Auch heute ist eine Quarantäne zur Verhinderung und Behandlung von Fischkrankheiten für neue Fische immer noch die erste Wahl. Zugegeben, es ist unbequem eine Quarantäne durchzuführen, aber nur so können wir uns vor größeren Schäden an unserem Kleinbiotop im Wohnzimmer effektiv schützen. Jede Behandlung von Krankheiten im eingerichteten größeren Aquarium kostet ein Vielfaches an Medikamenten und bringt unkontrollierbare Nebeneffekte mit sich, durch die bei der Behandlung in Mitleidenschaft gezogenen Biokulturen im Filter und im Boden. Eine notwendige Behandlung im Quarantänebecken ist kostengünstiger und viel genauer, denn es gibt keine unbekannten Störfaktoren, die eine Therapie erschweren oder gar den Erfolg verhindern. Ein Quarantänebecken muss nicht im Wohnzimmer stehen, sonder findet gegebenenfalls auch im Keller oder im Abstellraum Platz, zumal es ja nur zeitlich begrenzt zum Einsatz kommt.

Ein kleiner Tipp zum Schluss: Unsere Fischuntersuchungsstelle gibt gerne Auskunft und Hilfestellungen bei der Erkennung und Behandlung von Zierfischkrankheiten. Aquarianer, die Krankheitssympthome an ihren Fischen im Quarantänebecken der Untersuchungsstelle schildern, werden natürlich sofort als echte Profis erkannt mit dem gebührenden Respekt von den Fachleuten vom Zierfisch Club Bremen e.V. behandelt.

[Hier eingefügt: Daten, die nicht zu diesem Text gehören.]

(* ===== verification/TlsfClient.v ===== *)
(** * TLSF: the client's view

    The contract of the allocator, stated on the calls alone: a client holds a
    map from the pointers it was given to the sizes it asked for.  [run]
    relates the states a client can reach by any sequence of calls and of
    writes into the blocks it holds to that map; the theorems say what every
    call does from there. *)

From S2P Require Import Prelude Memory Tlsf TlsfMap TlsfHeap TlsfWp TlsfLists TlsfAlloc TlsfApi.
From S2P Require Import TlsfPool TlsfMemalign TlsfRealloc.

Abbreviation holdings := (gmap Z Z).

(** A region fit for [tlsf_create_with_pool]. *)
Definition region_ok (s : tlsf_state) (pmem bytes : Z) : Prop :=
  control_addr (ctl s) = pmem ∧ pmem mod 4 = 0 ∧ 0 < pmem ∧ pmem + bytes ≤ 2 ^ 32 ∧
  tlsf_size + tlsf_pool_overhead + block_size_min ≤ bytes < tlsf_size + tlsf_pool_overhead + block_size_max.

Definition give (p size : Z) (A : holdings) : holdings :=
  if p =? 0 then A else <[p := size]> A.

Inductive run : tlsf_state → holdings → Prop :=
| run_create s0 pmem bytes p s :
    region_ok s0 pmem bytes → tlsf_create_with_pool pmem bytes s0 = Ok (p, s) → run s ∅
| run_malloc s A size p s' :
    run s A → 0 ≤ size ≤ 2 ^ 32 - 4 → tlsf_malloc size s = Ok (p, s') → run s' (give p size A)
| run_memalign s A k size p s' :
    run s A → 0 ≤ size ≤ 2 ^ 32 - 4 → 0 ≤ k ≤ 29 → tlsf_memalign (2 ^ k) size s = Ok (p, s') →
    run s' (give p size A)
| run_realloc s A p n size p' s' :
    run s A → A !! p = Some n → 0 < size ≤ 2 ^ 30 - 4 → tlsf_realloc p size s = Ok (p', s') →
    run s' (if p' =? 0 then A else <[p' := size]> (delete p A))
| run_free s A p n s' :
    run s A → A !! p = Some n → tlsf_free p s = Ok (tt, s') → run s' (delete p A)
| run_write s A p n a v :
    run s A → A !! p = Some n → p ≤ a < p + n → run (set_tmem (λ m, store8 m a v) s) A.

(** ** The invariant behind a client's holdings *)

Record agrees (H : blkmap) (A : holdings) : Prop := MkAgrees {
  ag_block p n : A !! p = Some n → ∃ m, alloc H (p - 8) m ∧ n ≤ m;
  ag_held b m : alloc H b m → is_Some (A !! (b + 8));
}.

Lemma wp_elim {S A} (c : M S A) s Q a s' : wp c s Q → c s = Ok (a, s') → Q a s'.
Proof. unfold wp. intros HQ E. by rewrite E in HQ. Qed.

Lemma heap_create s0 pmem bytes : region_ok s0 pmem bytes →
  wp (tlsf_create_with_pool pmem bytes) s0 (λ p s', p = pmem ∧
    let H := with_pool (pmem + tlsf_size) (4 * ((bytes - tlsf_size - 8) / 4)) ∅ in
    heap ∅ H s' ∧ ∀ b m, ¬ alloc H b m).
Proof.
  intros (Ea & Hal & Hlo & Hhi & Hby). change tlsf_size with 3188 in *. change tlsf_pool_overhead with 8 in *.
  change block_size_min with 12 in *. change block_size_max with (2 ^ 30) in *.
  unfold tlsf_create_with_pool, tlsf_create. rewrite aligned_rem by lia.
  rewrite (proj2 (Z.eqb_eq _ _) Hal). simpl negb. cbv iota. change tlsf_size with 3188 in *.
  rewrite !wrapu_small by lia. wp_step. wp_step.
  eapply wp_mono; [apply heap_construct; unfold addr_ok; rewrite Ea; change tlsf_size with 3188; lia|].
  intros _ s1 (En & Hp & _). wp_steps. set (pb := 4 * ((bytes - 3188 - 8) / 4)).
  assert (pool_ok (null s1) ∅ (pmem + 3188) pb) as Ho.
  { rewrite En, Ea. assert (12 ≤ pb < 2 ^ 30 ∧ pb + 8 + 3188 ≤ bytes) as [? ?]
      by (unfold pb; Z.div_mod_to_equations; lia).
    split; [|unfold pb; rewrite Z.mul_comm; apply Z_mod_mult|lia|lia|lia| |done].
    - Z.div_mod_to_equations. lia.
    - change tlsf_size with 3188. lia. }
  eapply wp_mono; [apply (heap_add_pool Hp Ho (bytes - 3188)); [lia|done]|].
  intros ? s2 (-> & En2 & Hp2 & _). wp_step. split; [done|]. split; [done|].
  intros b m Hm. apply (pool_alloc Hp Ho) in Hm as (x & Hx & _). done.
Qed.

Section Agrees.
Context {H H' : blkmap} {A : holdings} (Hag : agrees H A).

Lemma agrees_give b m size :
  size ≤ m → (∀ c k, alloc H' c k ↔ alloc H c k ∨ c = b ∧ k = m) → agrees H' (<[b + 8 := size]> A).
Proof.
  intros Hs Ha. split.
  - intros p n Hp. map_cases.
    + exists m. rewrite Ha. split; [right; split; lia|done].
    + apply (ag_block _ _ Hag) in Hp as (k & ? & ?). exists k. rewrite Ha. auto.
  - intros c k Hc. apply Ha in Hc as [Hc|[-> ->]].
    + apply lookup_insert_is_Some'. right. by apply (ag_held _ _ Hag _ k).
    + rewrite lookup_insert_eq. done.
Qed.

Lemma agrees_take p n : A !! p = Some n →
  (∀ c k, alloc H' c k ↔ alloc H c k ∧ c ≠ p - 8) → agrees H' (delete p A).
Proof.
  intros Hp Ha. split.
  - intros q k Hq. map_cases. apply (ag_block _ _ Hag) in Hq as (j & ? & ?). exists j. rewrite Ha.
    split; [split; [done|lia]|done].
  - intros c k [Hc Hne]%Ha. rewrite lookup_delete_ne by lia. by apply (ag_held _ _ Hag _ k).
Qed.

End Agrees.

Lemma agrees_move H H' A p n b' m size :
  agrees H A → A !! p = Some n → size ≤ m → moved H H' (p - 8) b' m →
  agrees H' (<[b' + 8 := size]> (delete p A)).
Proof.
  intros Hag Hp Hs Hm. split.
  - intros q k Hq. map_cases.
    + exists m. rewrite (Hm _ _). split; [right; split; lia|done].
    + apply (ag_block _ _ Hag) in Hq as (j & ? & ?). exists j. rewrite (Hm _ _).
      split; [left; split; [done|lia]|done].
  - intros c k [[Hc Hne]|[-> ->]]%Hm.
    + apply lookup_insert_is_Some'. right. rewrite lookup_delete_ne by lia.
      by apply (ag_held _ _ Hag _ k).
    + rewrite lookup_insert_eq. done.
Qed.

Lemma alloc_bounds H s b m : heap ∅ H s → alloc H b m →
  0 < b ∧ b mod 4 = 0 ∧ 12 ≤ m ∧ b + 12 + m ≤ 2 ^ 32.
Proof.
  intros Hp (x & Hb & Fx & <- & Hx). apply (t_ok _ _ _ (h_tile _ _ _ Hp)) in Hb.
  unfold block_ok in Hb. lia.
Qed.

Lemma alloc_disjoint H s b c m k : heap ∅ H s → alloc H b m → alloc H c k → b ≠ c →
  b + 8 + m ≤ c + 4 ∨ c + 8 + k ≤ b + 4.
Proof.
  intros Hp (x & Hb & _ & <- & _) (y & Hc & _ & <- & _) Hne.
  pose proof (tile_sep2 (h_tile _ _ _ Hp) _ _ _ _ Hb Hc Hne). unfold nxt in *. lia.
Qed.

Lemma held_ptr H s A p n : heap ∅ H s → agrees H A → A !! p = Some n →
  ∃ x, H !! (p - 8) = Some x ∧ fr x = false ∧ sz x ≠ 0 ∧ n ≤ sz x ∧ 8 < p.
Proof.
  intros Hp Hag Hpn. apply (ag_block _ _ Hag) in Hpn as (m & Hm & Hnm).
  pose proof (alloc_bounds _ _ _ _ Hp Hm). destruct Hm as (x & Hx & Fx & <- & Hx0).
  exists x. split_and!; try done. lia.
Qed.

Lemma request_small size : 0 < size ≤ 2 ^ 30 - 4 → request size ≠ 0.
Proof. intros Hs E. apply request_zero in E; lia. Qed.

(** Every state a client reaches satisfies the heap invariant. *)
Lemma run_inv s A : run s A → ∃ H, heap ∅ H s ∧ agrees H A.
Proof.
  induction 1 as [s0 pmem bytes p s Hr E|s A size p s' _ (H & Hp & Hag) Hs E|s A k size p s' _ (H & Hp & Hag) Hs Hk E
    |s A p n size p' s' _ (H & Hp & Hag) Hpn Hs E|s A p n s' _ (H & Hp & Hag) Hpn E|s A p n a v _ (H & Hp & Hag) Hpn Ha].
  - apply (wp_elim _ _ _ _ _ (heap_create _ _ _ Hr)) in E as (_ & Hp & Hno).
    eexists. split; [exact Hp|]. split; [done|]. intros b m Hm. by apply Hno in Hm.
  - apply (wp_elim _ _ _ _ _ (heap_malloc _ _ _ Hp Hs)) in E as
      [(-> & -> & _)|(b & H' & n & -> & _ & Hp' & _ & Hr & Hn & _ & Ha)]; [by exists H|].
    exists H'. split; [done|]. unfold give. apply request_spec in Hr; [|lia].
    assert (alloc H' b n) as Hb by (apply Ha; by right). apply (alloc_bounds _ _ _ _ Hp') in Hb.
    case_cmp; [lia|]. apply (agrees_give Hag b n size); [lia|done].
  - apply (wp_elim _ _ _ _ _ (heap_memalign _ _ _ _ Hp Hs Hk)) in E as
      [(-> & ->)|(b & H' & n & -> & _ & _ & Hp' & _ & Hr & Hn & _ & Ha)]; [by exists H|].
    exists H'. split; [done|]. unfold give. apply request_spec in Hr; [|lia].
    assert (alloc H' b n) as Hb by (apply Ha; by right). apply (alloc_bounds _ _ _ _ Hp') in Hb.
    case_cmp; [lia|]. apply (agrees_give Hag b n size); [lia|done].
  - destruct (held_ptr _ _ _ _ _ Hp Hag Hpn) as (x & Hx & Fx & Sx & _ & _).
    pose proof (request_small size Hs) as Hr.
    assert (0 ≤ size ≤ 2 ^ 32 - 4) as Hs' by lia.
    pose proof (heap_realloc Hp Hx Fx Sx Hs' Hr) as Hw. replace (p - 8 + 8) with p in Hw by lia.
    apply (wp_elim _ _ _ _ _ Hw) in E as [(-> & ->)|(b & H' & m & -> & _ & Hp' & Hn & Hm & _ & _)]; [by exists H|].
    exists H'. split; [done|]. apply request_spec in Hr; [|lia].
    assert (alloc H' b m) as Hb by (apply Hm; by right). apply (alloc_bounds _ _ _ _ Hp') in Hb.
    case_cmp; [lia|]. apply (agrees_move H H' A p n b m size); [done|done|lia|done].
  - destruct (held_ptr _ _ _ _ _ Hp Hag Hpn) as (x & Hx & Fx & Sx & _ & _).
    assert (alloc H (p - 8) (sz x)) as Hal by (exists x; done).
    pose proof (heap_free _ _ _ _ Hp Hal) as Hw. replace (p - 8 + 8) with p in Hw by lia.
    apply (wp_elim _ _ _ _ _ Hw) in E as (_ & H' & Hp' & Ha & _).
    exists H'. split; [done|]. by eapply agrees_take.
  - exists H. split; [|done]. destruct (held_ptr _ _ _ _ _ Hp Hag Hpn) as (x & Hx & Fx & Sx & Hn & _).
    assert (alloc H (p - 8) (sz x)) as Hal by (exists x; done).
    eapply heap_write_payload; [done|done|done|]. intros a' Ha'. simpl. apply load8_store8_ne. lia.
Qed.

(** ** The contract *)

(** [p] is a block of [size] bytes that overlaps nothing the client holds. *)
Definition fresh_block (A : holdings) (p size : Z) : Prop :=
  0 < p ∧ p mod 4 = 0 ∧ p + size ≤ 2 ^ 32 ∧ A !! p = None ∧
  ∀ q n, A !! q = Some n → p + size ≤ q ∨ q + n ≤ p.

(** What the client stored in the blocks it holds is still there. *)
Definition contents_kept (A : holdings) (s s' : tlsf_state) : Prop :=
  ∀ q n a, A !! q = Some n → q ≤ a < q + n → load8 (tmem s') a = load8 (tmem s) a.

(** ** What a release leaves *)

(** The block [tlsf_free] has to leave behind: the one of [ptr] together with
    the physical neighbours that are free, read off the headers. *)
Definition coalesced (ptr : Z) : TM (Z * Z) :=
  let block := block_from_ptr ptr in
  pf ← block_is_prev_free block;
  start ← (if pf : bool then block_prev block else mret block);
  next ← block_next block;
  nf ← block_is_free next;
  stop ← (if nf : bool then block_next next else mret next);
  mret (start, stop - start - block_header_overhead).

(** A free block of [size] bytes at [b], as the allocator's own accessors see
    it: marked in its header and, with the back link, in the next one; between
    two blocks that are not free; the first of the list of its size. *)
Record free_block (s : tlsf_state) (b size : Z) : Prop := MkFreeBlock {
  fb_size : block_size b s = Ok (size, s);
  fb_free : block_is_free b s = Ok (true, s);
  fb_prev : block_is_prev_free b s = Ok (false, s);
  fb_next : ∃ next, block_next b s = Ok (next, s) ∧ block_is_free next s = Ok (false, s)
    ∧ block_is_prev_free next s = Ok (true, s) ∧ block_prev next s = Ok (b, s);
  fb_index : let '(fl, sl) := mapping_insert size in
    blocks_get fl sl s = Ok (b, s) ∧ Z.testbit (fl_bitmap (ctl s)) fl = true
    ∧ ∃ word, sl_get fl s = Ok (word, s) ∧ Z.testbit word sl = true;
}.

Lemma wp_pure {A} (c : TM A) s v : wp c s (λ a s', a = v ∧ s' = s) → c s = Ok (v, s).
Proof. by intros (? & ? & ? & -> & ->)%wp_Ok. Qed.

Lemma released_extent H s b x y H' c q x' :
  heap ∅ H s → H !! b = Some x → fr x = false → sz x ≠ 0 → H !! nxt b x = Some y →
  released H b x y H' c q x' →
  coalesced (b + 8) s = Ok ((q, sz x'), s) ∧ q ≤ b ∧ b + sz x ≤ q + sz x'.
Proof.
  intros Hp Hb Fx Sx Hy Hre. pose proof (h_tile _ _ _ Hp) as T. pose proof (tile_geo _ _ _ T) as Hg.
  pose proof (t_ok _ _ _ T _ _ Hb) as Ok. unfold block_ok in Ok.
  pose proof (t_ok _ _ _ T _ _ Hy) as Oky. unfold block_ok in Oky.
  pose proof (re_start _ _ _ _ _ _ _ _ Hre) as Hst. pose proof (re_end _ _ _ _ _ _ _ _ Hre) as Hend.
  assert (q ≤ b) as Hq.
  { destruct (pf x); [|lia]. destruct Hst as (z & Hz & _ & <-). pose proof (tile_sz T _ _ Hz). unfold nxt. lia. }
  assert (block_from_ptr (b + 8) = b) as Eb.
  { unfold block_from_ptr. change block_start_offset with 8. rewrite wrapu_small; lia. }
  split; [|destruct (fr y); unfold nxt in Hend; lia].
  apply wp_pure. unfold coalesced. rewrite Eb. wp_step.
  eapply (wp_block_is_prev_free _ H); [apply Hp|done..|]. wp_step.
  assert (∀ Q, Q q s → wp (if pf x then block_prev b else mret b) s Q) as Hprev.
  { intros Q HQ. destruct (pf x) eqn:E; [|subst; by wp_step]. destruct Hst as (z & Hz & Fz & <-).
    eapply (wp_block_prev _ H); [apply Hp|done..| |done]. by apply (h_link _ _ _ Hp). }
  apply Hprev. wp_step. eapply (wp_block_next _ H); [apply Hp|done..|lia|lia|].
  wp_step. eapply (wp_block_is_free _ H); [apply Hp|done..|]. wp_step.
  assert (∀ Q, Q (nxt q x') s → wp (if fr y then block_next (nxt b x) else mret (nxt b x)) s Q) as Hnext.
  { intros Q HQ. rewrite Hend in HQ. destruct (fr y) eqn:E; [|by wp_step].
    pose proof (tile_free_sz T _ _ Hy E). eapply (wp_block_next _ H); [apply Hp|done..|lia|lia|lia|done]. }
  apply Hnext. wp_step. split; [|done]. f_equal. change block_header_overhead with 4. unfold nxt. lia.
Qed.

Lemma released_free_block H b x y H' q x' s' :
  heap ∅ H' s' → released H b x y H' (ctl s') q x' → free_block s' q (sz x').
Proof.
  intros Hp [Hq Fq Pq Nq _ _ Hix]. pose proof (h_tile _ _ _ Hp) as T. pose proof (tile_geo _ _ _ T) as Hg.
  pose proof (tile_free_sz T _ _ Hq Fq). pose proof (t_ok _ _ _ T _ _ Hq) as Ok. unfold block_ok in Ok.
  destruct (t_next _ _ _ T _ _ Hq ltac:(lia)) as (w & Hw & Pw & _). rewrite Fq in Pw.
  destruct (h_lists _ _ _ Hp) as [F HF]. pose proof (i_shape _ _ (l_index _ _ _ _ HF)) as Hs.
  split.
  - apply wp_pure. by eapply (wp_block_size _ H'); [apply Hp|..].
  - apply wp_pure. rewrite <- Fq. by eapply (wp_block_is_free _ H'); [apply Hp|..].
  - apply wp_pure. rewrite <- Pq. by eapply (wp_block_is_prev_free _ H'); [apply Hp|..].
  - exists (nxt q x'). split_and!; apply wp_pure.
    + eapply (wp_block_next _ H'); [apply Hp|done..|lia|lia|lia|done].
    + rewrite <- (Nq w Hw). by eapply (wp_block_is_free _ H'); [apply Hp|..].
    + rewrite <- Pw. by eapply (wp_block_is_prev_free _ H'); [apply Hp|..].
    + eapply (wp_block_prev _ H'); [apply Hp|done..| |done]. by apply (h_link _ _ _ Hp).
  - unfold indexed in Hix. destruct (mapping_insert (sz x')) as [fl sl]. destruct Hix as (Hc & Eh & Hfl & Hsl).
    split_and!; [|done|exists (sl_at (ctl s') fl); split; [|done]]; apply wp_pure.
    + by apply wp_blocks_get.
    + apply wp_sl_get; [done|apply Hc|done].
Qed.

Ich hoffe, dass ich hiermit dem einen oder anderen Aquarianer der alten Schule in Punkto „Quarantäne“ den Rücken gestärkt habe und vielleicht dazu beitragen kann, Neueinsteigern den rechten Weg zu weisen. Unsere Fische werden uns ein umsichtiges Handeln sicher danken denn ich habe gehört, dass Aquarienfische auch nur einmal Leben!